Your job is to set down the stretch of entries that opens with the line containing "(** *** Calls that have left the registry *)" and closes with the line containing "(c ∈ held s' →". Keep both end lines, copy each exactly, and add nothing.

BEGIN Dataset excerpts

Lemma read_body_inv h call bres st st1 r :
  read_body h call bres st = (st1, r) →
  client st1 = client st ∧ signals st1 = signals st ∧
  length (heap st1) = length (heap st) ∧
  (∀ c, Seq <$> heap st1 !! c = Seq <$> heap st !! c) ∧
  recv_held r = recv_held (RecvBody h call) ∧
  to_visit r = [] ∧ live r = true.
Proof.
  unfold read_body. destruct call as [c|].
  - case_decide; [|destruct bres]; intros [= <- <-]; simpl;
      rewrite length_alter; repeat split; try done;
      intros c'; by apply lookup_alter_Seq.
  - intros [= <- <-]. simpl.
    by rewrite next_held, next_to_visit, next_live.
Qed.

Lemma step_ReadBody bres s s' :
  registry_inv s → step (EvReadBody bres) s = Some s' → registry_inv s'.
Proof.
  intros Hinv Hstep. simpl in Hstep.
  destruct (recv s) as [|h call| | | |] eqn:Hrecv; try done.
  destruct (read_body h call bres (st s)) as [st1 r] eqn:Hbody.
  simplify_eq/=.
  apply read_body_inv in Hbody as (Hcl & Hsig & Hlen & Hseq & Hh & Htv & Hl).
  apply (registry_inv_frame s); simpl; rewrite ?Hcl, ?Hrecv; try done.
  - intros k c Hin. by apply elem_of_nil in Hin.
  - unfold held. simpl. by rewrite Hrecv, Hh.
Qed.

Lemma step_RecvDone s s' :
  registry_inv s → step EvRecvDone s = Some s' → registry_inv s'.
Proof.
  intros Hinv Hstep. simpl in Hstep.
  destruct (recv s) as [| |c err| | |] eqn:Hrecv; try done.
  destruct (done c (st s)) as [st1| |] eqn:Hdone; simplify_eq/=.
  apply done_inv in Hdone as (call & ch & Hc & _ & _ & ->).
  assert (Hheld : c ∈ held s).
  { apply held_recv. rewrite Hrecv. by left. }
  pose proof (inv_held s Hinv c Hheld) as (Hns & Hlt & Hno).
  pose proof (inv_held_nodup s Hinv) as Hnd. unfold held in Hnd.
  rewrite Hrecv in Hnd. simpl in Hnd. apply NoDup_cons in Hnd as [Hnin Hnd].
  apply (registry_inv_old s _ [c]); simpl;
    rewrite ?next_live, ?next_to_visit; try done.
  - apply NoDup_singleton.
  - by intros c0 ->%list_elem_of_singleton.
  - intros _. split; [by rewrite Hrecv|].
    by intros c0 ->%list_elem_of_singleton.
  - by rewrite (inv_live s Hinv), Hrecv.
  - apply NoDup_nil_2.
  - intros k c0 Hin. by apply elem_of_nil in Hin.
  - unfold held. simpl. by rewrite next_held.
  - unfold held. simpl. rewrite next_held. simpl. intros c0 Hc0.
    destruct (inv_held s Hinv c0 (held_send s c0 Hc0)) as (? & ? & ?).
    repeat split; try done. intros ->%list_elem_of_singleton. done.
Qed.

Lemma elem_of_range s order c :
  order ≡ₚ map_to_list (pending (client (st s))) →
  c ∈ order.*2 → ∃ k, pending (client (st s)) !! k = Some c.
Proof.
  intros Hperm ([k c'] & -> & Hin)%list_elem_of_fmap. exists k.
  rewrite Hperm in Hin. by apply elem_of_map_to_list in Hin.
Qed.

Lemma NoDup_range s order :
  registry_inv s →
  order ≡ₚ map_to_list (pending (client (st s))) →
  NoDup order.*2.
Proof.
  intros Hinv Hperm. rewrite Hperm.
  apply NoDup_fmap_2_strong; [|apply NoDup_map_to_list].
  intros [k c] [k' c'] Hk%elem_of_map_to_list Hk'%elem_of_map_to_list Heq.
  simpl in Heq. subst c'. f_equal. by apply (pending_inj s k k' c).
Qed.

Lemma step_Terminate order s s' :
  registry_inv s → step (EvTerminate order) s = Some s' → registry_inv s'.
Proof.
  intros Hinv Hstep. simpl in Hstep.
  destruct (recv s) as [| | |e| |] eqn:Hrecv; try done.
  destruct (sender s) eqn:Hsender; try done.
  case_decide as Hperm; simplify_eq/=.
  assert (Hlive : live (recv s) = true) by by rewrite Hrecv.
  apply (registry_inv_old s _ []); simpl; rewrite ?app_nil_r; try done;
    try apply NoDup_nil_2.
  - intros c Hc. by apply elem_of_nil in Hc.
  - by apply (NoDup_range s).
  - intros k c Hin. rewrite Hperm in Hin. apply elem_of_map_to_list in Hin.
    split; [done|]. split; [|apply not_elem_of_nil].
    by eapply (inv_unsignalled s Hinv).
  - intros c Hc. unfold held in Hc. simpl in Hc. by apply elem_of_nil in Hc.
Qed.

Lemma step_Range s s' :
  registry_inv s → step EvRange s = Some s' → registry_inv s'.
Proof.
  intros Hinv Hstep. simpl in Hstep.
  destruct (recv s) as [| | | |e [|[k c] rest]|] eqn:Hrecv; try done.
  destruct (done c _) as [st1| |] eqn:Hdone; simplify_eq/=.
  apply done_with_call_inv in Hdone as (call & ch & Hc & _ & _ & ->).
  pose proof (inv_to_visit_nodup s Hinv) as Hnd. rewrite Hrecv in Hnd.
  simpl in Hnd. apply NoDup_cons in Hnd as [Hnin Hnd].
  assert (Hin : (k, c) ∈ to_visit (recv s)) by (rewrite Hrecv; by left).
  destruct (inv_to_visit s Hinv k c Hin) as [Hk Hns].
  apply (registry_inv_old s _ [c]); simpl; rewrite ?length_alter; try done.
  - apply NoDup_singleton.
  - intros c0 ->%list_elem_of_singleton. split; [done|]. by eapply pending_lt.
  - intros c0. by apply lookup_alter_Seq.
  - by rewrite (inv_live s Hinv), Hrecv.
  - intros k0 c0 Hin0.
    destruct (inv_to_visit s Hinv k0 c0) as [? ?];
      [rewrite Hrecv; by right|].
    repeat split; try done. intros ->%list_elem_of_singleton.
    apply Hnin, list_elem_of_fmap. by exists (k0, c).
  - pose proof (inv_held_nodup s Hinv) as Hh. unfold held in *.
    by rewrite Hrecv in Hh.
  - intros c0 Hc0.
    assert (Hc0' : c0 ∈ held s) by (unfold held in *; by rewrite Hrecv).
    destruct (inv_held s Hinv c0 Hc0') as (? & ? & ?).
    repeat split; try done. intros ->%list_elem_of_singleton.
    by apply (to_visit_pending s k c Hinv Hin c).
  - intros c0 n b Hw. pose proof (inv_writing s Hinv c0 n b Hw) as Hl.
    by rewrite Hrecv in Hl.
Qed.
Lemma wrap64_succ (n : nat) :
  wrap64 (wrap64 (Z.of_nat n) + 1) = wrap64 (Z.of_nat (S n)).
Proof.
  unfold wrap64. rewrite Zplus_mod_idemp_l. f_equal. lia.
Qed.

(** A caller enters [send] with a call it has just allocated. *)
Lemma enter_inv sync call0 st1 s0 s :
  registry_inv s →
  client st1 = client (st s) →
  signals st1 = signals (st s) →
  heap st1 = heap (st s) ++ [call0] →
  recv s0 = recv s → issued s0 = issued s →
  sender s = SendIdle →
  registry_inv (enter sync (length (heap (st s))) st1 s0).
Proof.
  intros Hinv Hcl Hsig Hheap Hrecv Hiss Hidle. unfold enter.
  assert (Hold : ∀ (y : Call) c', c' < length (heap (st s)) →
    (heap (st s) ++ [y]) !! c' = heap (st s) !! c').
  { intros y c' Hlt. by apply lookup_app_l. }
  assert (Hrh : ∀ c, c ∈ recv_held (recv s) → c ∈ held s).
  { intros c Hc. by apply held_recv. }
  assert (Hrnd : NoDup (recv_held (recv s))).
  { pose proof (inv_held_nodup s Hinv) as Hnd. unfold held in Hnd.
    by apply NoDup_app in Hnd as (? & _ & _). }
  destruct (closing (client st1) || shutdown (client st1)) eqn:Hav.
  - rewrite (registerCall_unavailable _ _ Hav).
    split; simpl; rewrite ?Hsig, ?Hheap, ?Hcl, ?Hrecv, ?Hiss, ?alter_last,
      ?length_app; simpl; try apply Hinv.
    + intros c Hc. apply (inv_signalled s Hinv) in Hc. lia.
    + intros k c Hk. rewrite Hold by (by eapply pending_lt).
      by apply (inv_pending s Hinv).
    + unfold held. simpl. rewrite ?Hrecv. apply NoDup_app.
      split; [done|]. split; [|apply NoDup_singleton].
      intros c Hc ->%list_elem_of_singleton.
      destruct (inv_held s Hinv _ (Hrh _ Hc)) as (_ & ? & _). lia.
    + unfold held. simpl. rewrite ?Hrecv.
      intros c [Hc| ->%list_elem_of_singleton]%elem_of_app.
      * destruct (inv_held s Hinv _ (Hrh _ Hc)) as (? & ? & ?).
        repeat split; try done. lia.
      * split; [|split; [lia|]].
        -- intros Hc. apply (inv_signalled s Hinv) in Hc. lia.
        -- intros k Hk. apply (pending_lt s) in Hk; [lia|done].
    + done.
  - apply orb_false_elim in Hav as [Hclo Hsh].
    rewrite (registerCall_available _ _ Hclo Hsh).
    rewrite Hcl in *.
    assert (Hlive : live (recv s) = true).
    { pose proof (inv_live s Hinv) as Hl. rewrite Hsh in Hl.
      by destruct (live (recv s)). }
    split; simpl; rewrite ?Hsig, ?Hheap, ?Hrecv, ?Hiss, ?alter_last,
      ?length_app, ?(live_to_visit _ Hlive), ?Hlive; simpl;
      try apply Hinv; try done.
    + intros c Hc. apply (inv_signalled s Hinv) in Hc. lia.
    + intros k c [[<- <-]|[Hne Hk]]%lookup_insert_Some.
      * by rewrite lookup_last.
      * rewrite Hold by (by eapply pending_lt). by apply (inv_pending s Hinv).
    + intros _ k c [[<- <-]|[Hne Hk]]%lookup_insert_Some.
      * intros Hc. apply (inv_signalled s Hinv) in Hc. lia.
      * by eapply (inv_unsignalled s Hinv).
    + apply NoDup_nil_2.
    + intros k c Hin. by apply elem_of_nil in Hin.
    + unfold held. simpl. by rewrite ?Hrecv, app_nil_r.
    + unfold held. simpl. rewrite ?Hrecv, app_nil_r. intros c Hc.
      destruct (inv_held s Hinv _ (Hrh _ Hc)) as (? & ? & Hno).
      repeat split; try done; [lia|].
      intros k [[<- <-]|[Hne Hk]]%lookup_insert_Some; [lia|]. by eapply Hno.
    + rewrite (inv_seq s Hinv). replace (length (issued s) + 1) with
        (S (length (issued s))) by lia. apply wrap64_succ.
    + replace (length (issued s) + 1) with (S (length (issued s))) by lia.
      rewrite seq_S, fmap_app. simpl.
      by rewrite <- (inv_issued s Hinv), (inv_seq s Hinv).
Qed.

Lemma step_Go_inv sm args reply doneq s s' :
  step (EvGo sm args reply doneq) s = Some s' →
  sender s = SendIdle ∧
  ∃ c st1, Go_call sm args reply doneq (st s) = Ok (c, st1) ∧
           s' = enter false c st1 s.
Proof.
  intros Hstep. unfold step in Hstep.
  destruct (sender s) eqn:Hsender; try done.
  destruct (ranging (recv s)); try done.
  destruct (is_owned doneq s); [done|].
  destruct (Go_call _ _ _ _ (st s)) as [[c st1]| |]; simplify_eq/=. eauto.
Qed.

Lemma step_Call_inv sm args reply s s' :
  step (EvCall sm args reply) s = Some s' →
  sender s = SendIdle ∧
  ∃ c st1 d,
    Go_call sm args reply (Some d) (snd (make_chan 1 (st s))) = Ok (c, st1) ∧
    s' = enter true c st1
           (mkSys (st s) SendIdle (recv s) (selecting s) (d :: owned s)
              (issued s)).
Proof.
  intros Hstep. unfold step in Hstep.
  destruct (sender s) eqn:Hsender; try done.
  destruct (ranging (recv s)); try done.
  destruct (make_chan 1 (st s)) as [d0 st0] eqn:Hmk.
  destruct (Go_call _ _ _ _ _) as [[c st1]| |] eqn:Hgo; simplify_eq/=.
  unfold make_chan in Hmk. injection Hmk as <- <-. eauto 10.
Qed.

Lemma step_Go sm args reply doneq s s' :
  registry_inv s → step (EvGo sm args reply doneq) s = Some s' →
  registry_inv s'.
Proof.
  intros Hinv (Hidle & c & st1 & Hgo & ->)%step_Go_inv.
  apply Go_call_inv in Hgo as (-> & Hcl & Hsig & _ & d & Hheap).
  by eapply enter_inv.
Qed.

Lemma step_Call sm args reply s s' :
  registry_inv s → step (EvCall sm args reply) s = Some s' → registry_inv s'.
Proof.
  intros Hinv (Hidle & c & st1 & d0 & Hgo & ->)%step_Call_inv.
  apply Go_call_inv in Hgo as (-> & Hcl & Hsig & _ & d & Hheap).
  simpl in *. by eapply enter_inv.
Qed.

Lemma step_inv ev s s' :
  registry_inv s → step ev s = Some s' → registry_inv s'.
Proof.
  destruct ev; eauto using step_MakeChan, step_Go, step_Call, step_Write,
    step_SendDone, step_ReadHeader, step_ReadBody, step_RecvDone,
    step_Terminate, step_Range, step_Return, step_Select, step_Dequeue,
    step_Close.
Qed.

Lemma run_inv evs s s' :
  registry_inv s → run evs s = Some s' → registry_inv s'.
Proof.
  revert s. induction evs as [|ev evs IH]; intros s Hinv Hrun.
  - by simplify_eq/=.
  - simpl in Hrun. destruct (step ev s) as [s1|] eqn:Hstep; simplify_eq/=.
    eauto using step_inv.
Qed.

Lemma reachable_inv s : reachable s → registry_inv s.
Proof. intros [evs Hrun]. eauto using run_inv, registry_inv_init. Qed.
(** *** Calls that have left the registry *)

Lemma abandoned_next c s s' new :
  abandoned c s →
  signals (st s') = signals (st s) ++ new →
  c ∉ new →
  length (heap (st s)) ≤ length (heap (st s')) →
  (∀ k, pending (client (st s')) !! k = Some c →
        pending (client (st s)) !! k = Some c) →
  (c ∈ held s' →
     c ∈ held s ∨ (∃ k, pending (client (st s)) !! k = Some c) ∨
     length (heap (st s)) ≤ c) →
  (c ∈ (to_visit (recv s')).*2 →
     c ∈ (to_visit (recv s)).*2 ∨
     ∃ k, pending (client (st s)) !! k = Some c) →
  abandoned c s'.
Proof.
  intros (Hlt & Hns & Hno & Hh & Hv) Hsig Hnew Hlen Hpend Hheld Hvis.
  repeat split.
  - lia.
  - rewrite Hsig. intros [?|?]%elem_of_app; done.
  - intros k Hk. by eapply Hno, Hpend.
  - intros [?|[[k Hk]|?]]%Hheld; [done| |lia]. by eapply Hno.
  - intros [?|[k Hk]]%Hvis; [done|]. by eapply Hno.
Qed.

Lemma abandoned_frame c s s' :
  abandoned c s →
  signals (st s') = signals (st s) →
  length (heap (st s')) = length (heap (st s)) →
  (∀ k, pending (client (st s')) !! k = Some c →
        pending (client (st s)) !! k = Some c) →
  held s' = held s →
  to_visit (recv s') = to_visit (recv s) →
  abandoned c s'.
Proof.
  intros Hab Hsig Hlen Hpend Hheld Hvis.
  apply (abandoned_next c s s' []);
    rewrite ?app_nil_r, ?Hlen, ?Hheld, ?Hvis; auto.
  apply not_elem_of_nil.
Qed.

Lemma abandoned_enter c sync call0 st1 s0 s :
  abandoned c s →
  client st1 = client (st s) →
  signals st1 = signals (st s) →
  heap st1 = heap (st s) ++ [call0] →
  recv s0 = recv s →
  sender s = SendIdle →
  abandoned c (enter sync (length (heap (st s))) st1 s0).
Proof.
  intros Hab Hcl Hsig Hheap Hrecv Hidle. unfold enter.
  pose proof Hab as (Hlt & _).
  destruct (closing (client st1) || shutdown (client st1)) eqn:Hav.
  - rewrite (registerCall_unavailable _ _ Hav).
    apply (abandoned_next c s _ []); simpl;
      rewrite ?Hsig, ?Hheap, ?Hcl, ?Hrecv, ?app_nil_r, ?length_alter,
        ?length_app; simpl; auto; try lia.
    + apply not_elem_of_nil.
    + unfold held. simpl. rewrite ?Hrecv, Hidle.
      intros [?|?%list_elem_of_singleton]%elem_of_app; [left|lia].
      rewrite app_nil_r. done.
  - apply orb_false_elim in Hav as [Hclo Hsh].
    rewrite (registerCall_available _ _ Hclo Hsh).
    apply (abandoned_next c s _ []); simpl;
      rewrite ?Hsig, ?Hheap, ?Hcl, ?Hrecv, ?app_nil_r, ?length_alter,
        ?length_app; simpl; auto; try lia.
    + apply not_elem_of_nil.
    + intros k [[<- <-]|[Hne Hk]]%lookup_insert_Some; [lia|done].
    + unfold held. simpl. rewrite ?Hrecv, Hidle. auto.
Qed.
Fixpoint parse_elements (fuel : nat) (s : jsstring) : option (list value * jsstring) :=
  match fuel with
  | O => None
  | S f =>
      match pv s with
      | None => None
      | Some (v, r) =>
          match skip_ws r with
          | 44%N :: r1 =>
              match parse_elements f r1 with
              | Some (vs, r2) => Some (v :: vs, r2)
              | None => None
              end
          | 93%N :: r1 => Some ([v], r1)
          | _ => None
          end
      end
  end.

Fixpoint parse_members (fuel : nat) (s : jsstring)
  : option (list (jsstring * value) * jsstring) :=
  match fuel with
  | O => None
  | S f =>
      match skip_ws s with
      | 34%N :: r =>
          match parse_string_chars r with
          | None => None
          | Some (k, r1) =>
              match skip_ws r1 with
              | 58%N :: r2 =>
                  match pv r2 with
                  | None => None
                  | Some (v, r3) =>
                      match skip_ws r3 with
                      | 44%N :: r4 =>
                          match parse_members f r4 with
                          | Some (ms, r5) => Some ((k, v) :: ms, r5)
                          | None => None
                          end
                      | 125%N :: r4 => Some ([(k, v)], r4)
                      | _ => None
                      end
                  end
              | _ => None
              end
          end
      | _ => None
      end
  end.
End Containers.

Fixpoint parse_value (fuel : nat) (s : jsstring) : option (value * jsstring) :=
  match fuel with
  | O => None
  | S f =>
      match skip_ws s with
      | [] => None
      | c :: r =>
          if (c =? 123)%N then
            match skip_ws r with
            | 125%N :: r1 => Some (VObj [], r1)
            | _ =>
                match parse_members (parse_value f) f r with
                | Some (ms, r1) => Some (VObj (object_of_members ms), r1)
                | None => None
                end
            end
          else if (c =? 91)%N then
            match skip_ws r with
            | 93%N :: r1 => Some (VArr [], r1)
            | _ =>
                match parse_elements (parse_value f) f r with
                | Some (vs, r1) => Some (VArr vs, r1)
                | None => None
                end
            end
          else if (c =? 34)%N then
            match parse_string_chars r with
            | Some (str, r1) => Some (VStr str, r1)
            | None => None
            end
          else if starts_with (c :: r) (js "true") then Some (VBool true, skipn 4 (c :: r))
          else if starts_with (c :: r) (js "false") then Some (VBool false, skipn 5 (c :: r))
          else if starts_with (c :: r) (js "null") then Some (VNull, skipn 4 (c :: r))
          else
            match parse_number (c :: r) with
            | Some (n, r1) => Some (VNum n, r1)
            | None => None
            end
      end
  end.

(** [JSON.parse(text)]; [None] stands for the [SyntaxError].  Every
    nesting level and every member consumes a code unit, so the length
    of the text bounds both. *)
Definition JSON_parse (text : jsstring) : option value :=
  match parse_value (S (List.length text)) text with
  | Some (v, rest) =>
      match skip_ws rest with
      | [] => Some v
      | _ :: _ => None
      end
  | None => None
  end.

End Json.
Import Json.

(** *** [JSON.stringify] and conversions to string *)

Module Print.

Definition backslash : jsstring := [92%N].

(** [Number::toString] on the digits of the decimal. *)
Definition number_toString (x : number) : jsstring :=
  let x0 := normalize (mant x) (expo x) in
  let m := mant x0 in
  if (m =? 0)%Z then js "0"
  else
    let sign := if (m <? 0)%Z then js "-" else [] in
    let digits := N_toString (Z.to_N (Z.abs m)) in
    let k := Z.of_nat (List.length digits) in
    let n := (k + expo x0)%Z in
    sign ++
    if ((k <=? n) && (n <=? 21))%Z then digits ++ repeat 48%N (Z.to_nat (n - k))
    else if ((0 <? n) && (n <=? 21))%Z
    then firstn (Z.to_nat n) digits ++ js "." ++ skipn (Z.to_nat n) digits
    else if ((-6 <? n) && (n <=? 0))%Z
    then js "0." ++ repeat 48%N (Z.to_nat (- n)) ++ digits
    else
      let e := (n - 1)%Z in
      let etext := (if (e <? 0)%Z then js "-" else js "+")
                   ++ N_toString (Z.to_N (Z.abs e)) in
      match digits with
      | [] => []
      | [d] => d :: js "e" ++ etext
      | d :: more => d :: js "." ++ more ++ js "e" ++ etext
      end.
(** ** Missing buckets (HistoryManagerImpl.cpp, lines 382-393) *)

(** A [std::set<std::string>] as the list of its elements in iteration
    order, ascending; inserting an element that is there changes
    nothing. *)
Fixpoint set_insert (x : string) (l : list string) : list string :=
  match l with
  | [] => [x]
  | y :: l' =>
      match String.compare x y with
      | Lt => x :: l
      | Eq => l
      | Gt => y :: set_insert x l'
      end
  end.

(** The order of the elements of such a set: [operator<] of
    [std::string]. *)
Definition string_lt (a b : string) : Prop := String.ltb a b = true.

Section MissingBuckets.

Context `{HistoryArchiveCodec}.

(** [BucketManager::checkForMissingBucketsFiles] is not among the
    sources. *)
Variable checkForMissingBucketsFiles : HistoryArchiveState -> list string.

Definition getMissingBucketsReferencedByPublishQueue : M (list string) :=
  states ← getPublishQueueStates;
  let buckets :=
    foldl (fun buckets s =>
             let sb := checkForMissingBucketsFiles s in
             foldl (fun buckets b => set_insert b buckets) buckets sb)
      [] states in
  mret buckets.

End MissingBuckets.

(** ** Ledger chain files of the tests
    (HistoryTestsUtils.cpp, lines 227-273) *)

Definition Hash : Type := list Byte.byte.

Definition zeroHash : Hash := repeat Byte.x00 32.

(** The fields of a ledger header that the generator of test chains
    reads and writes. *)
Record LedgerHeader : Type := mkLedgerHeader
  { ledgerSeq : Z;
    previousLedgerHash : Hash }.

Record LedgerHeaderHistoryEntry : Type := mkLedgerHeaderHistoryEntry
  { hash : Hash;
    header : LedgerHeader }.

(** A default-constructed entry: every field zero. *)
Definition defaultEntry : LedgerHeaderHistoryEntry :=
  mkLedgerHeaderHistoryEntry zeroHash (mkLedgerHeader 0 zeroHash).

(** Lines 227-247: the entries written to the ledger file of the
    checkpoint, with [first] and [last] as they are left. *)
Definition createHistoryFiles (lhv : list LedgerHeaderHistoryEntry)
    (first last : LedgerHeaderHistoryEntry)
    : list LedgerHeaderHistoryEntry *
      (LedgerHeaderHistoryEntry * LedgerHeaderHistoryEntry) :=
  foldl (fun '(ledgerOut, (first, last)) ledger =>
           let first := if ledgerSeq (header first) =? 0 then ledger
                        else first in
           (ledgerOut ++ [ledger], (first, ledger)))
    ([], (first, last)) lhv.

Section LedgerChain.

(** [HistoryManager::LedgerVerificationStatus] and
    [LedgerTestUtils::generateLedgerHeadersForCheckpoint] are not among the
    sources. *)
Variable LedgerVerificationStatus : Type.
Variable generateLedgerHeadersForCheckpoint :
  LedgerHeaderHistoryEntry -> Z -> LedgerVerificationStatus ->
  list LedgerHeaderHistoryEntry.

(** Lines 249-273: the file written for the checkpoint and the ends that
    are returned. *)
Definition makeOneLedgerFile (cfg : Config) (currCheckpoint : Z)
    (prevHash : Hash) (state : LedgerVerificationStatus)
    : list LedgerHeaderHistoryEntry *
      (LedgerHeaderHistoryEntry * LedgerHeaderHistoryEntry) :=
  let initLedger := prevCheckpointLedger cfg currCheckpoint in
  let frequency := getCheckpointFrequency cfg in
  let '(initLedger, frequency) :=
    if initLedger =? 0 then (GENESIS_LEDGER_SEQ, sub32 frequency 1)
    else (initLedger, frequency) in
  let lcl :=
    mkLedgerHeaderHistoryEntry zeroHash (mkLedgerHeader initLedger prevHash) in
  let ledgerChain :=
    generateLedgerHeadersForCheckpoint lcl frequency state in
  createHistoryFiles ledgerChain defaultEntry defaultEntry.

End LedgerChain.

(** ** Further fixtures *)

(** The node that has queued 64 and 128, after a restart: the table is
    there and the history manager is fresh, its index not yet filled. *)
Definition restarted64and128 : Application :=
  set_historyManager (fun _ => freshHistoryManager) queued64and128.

END Dataset excerpts

Exercise solution>
(** *** Calls that have left the registry *)

Lemma abandoned_next c s s' new :
  abandoned c s →
  signals (st s') = signals (st s) ++ new →
  c ∉ new →
  length (heap (st s)) ≤ length (heap (st s')) →
  (∀ k, pending (client (st s')) !! k = Some c →
        pending (client (st s)) !! k = Some c) →
  (c ∈ held s' →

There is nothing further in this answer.